Source material ->
★ ★ ★
Definition discover (st : State) (buf : string) : State :=
  match record_delimiter st with
  | None =>
      mkState (quoting st) (wasQuoting st) (escaping st)
              (autoDiscoverRecordDelimiter buf) (field st) (record st) (records st)
  | Some _ => st
  end.

Definition setQuoting (q wq : bool) (st : State) : State :=
  mkState q wq (escaping st) (record_delimiter st) (field st) (record st) (records st).

Definition setEscaping (e : bool) (st : State) : State :=
  mkState (quoting st) (wasQuoting st) e (record_delimiter st) (field st) (record st) (records st).

Definition appendChr (c : ascii) (st : State) : State :=
  mkState (quoting st) (wasQuoting st) (escaping st) (record_delimiter st)
          (field st ++ String c EmptyString) (record st) (records st).

Definition onField (st : State) : State :=
  mkState (quoting st) false (escaping st) (record_delimiter st)
          EmptyString (record st ++ [field st]) (records st).

Definition onRecord (st : State) : State :=
  mkState (quoting st) (wasQuoting st) (escaping st) (record_delimiter st)
          (field st) [] (records st ++ [record st]).

(** End of input: an open quote is an error; a last line with no character
    is skipped. *)
Definition finish (st : State) : CsvError + list (list string) :=
  if quoting st then inl CSV_QUOTE_NOT_CLOSED
  else if wasQuoting st || negb (Nat.eqb (List.length (record st)) 0)
          || Js.truthy (field st)
       then inr (records (onRecord (onField st)))
  else inr (records st).

(** The character loop of the parser, one iteration per character (two
    when a CR LF record delimiter is consumed). *)
Fixpoint parseLoop (d : Delimiter) (st : State) (buf : string) {struct buf}
  : CsvError + list (list string) :=
  match buf with
  | EmptyString => finish st
  | String chr rest =>
      let st := if quoting st then st else discover st buf in
      if escaping st then
        parseLoop d (appendChr chr (setEscaping false st)) rest
      else if quoting st && isQuote chr && Js.truthy rest && nextIs isQuote rest then
        parseLoop d (setEscaping true st) rest
      else if isQuote chr then
        if quoting st then
          let isNextChrDelimiter := nextIs (Ascii.eqb (delimiterChar d)) rest in
          let st := discover st rest in
          let isNextChrRecordDelimiter :=
            negb (Nat.eqb (isRecordDelimiter (record_delimiter st) rest) 0) in
          let noNextChr :=
            match nextChr rest with
            | None => true
            | Some c => Ascii.eqb c zero
            end in
          if nextIs isQuote rest then
            parseLoop d (appendChr chr st) rest
          else if noNextChr || isNextChrDelimiter || isNextChrRecordDelimiter then
            parseLoop d (setQuoting false true st) rest
          else inl CSV_INVALID_CLOSING_QUOTE
        else
          if Js.truthy (field st) then inl INVALID_OPENING_QUOTE
          else parseLoop d (setQuoting true (wasQuoting st) st) rest
      else if negb (quoting st) then
        match isRecordDelimiter (record_delimiter st) buf with
        | 0 =>
            if Ascii.eqb chr (delimiterChar d) then parseLoop d (onField st) rest
            else parseLoop d (appendChr chr st) rest
        | 1 => parseLoop d (onRecord (onField st)) rest
        | _ =>
            match rest with
            | String _ rest' => parseLoop d (onRecord (onField st)) rest'
            | EmptyString => finish (onRecord (onField st))
            end
        end
      else parseLoop d (appendChr chr st) rest
  end.

Definition parse (text : string) (d : Delimiter) : CsvError + list (list string) :=
  parseLoop d initialState text.

End CsvParse.

(* ================================================================== *)
(** ** The node *)

Module Node.

Import Js.

(** [ensureTrailingNewline] *)
Definition ensureTrailingNewline (s : string) : string :=
  if endsWith s nl then s else s ++ String nl EmptyString.

Inductive MappingMode : Type := byHeader | byColumns.

(** The node parameters, as [getNodeParameter] returns them. *)
Record Params : Type := mkParams {
  filePath : string;
  delimiter : Delimiter;
  encodingParam : string;
  hasHeader : bool;
  mappingMode : MappingMode;
  createIfMissing : bool;
  writeHeaderOnCreate : bool;
  columnsCsv : string
}.

(** [encoding || 'utf-8'] *)
Definition encoding (p : Params) : string :=
  if truthy (encodingParam p) then encodingParam p else "utf-8".

(** [columnsCsv.split(',').map(trim).filter(non-empty)] *)
Definition explicitColumns (p : Params) : list string :=
  filter truthy (map trim (split ","%char (columnsCsv p))).

Record Item : Type := mkItem { json : JsObject }.

(** *** The remote service *)

Record HttpError : Type := mkHttpError {
  statusCode : option Z;
  message : string
}.

Inductive Failure : Type :=
| HttpFailure (err : HttpError)
| CsvFailure (err : CsvParse.CsvError).

(** The four requests [execute] can issue. *)
Inductive Request : Type :=
| GetDownloadLink (path : string)
| GetFile (url : string)
| GetUploadLink (path : string)
| PutFile (url body contentType : string).

(** The body of a download-link response: its [href], when it has one. *)
Record LinkResponse : Type := mkLinkResponse { href : option string }.

(** What the service answers to each request. *)
Record Remote : Type := mkRemote {
  downloadLink : string -> HttpError + LinkResponse;
  fileContent : string -> HttpError + string;
  uploadLink : string -> HttpError + string;
  putFile : string -> string -> string -> HttpError + unit
}.

(** *** Computations: a log of issued requests, and a failure *)

Definition M (A : Type) : Type := list Request -> (Failure + A) * list Request.

Definition ret {A} (a : A) : M A := fun log => (inr a, log).

Definition throw {A} (e : Failure) : M A := fun log => (inl e, log).

Definition bind {A B} (m : M A) (k : A -> M B) : M B :=
  fun log =>
    match m log with
    | (inr a, log') => k a log'
    | (inl e, log') => (inl e, log')
    end.

(** [m.catch(handler)] *)
Definition catch {A} (m : M A) (handler : Failure -> M A) : M A :=
  fun log =>
    match m log with
    | (inl e, log') => handler e log'
    | r => r
    end.

(** [await this.helpers.httpRequest(...)]: the request is issued, then the
    answer is returned or thrown. *)
Definition httpRequest {A} (req : Request) (answer : HttpError + A) : M A :=
  fun log =>
    match answer with
    | inr a => (inr a, (log ++ [req])%list)
    | inl e => (inl (HttpFailure e), (log ++ [req])%list)
    end.

Definition liftCsv {A} (r : CsvParse.CsvError + A) : M A :=
  match r with
  | inr a => ret a
  | inl e => throw (CsvFailure e)
  end.

Notation "x <- m ;; k" := (bind m (fun x => k))
  (at level 61, m at next level, right associativity).

(** *** The steps of [execute] *)

(** [err?.response?.statusCode === 404 && createIfMissing] *)
Definition tolerated (p : Params) (e : Failure) : bool :=
  match e with
  | HttpFailure err =>
      match statusCode err with
      | Some c => Z.eqb c 404 && createIfMissing p
      | None => false
      end
  | CsvFailure _ => false
  end.

(** Step 1: the download link, [null] for a tolerated not-found. *)
Definition resolveDownload (remote : Remote) (p : Params) : M (option LinkResponse) :=
  catch
    (resp <- httpRequest (GetDownloadLink (filePath p)) (downloadLink remote (filePath p)) ;;
     ret (Some resp))
    (fun err => if tolerated p err then ret None else throw err).

(** [dlLinkResp?.body?.href], when truthy. *)
Definition downloadUrl (dlLinkResp : option LinkResponse) : option string :=
  match dlLinkResp with
  | Some resp =>
      match href resp with
      | Some h => if truthy h then Some h else None
      | None => None
      end
  | None => None
  end.

(** [hasHeader && currentCsv.trim().length > 0] *)
Definition headerGuard (p : Params) (currentCsv : string) : bool :=
  hasHeader p && Nat.ltb 0 (String.length (trim currentCsv)).

(** The header of the fetched file: [parsed[0] ?? null] behind the guard. *)
Definition discoverHeader (p : Params) (currentCsv : string)
  : CsvParse.CsvError + option (list string) :=
  if headerGuard p currentCsv then
    match CsvParse.parse (firstLine currentCsv) (delimiter p) with
    | inr parsed => inr (nth_error parsed 0)
    | inl e => inl e
    end
  else inr None.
★ ★ ★
Action item ->
Where does the word "execute" appear in the material above? Copy every line that holds it.

Result ->
(** The four requests [execute] can issue. *)
(** *** The steps of [execute] *)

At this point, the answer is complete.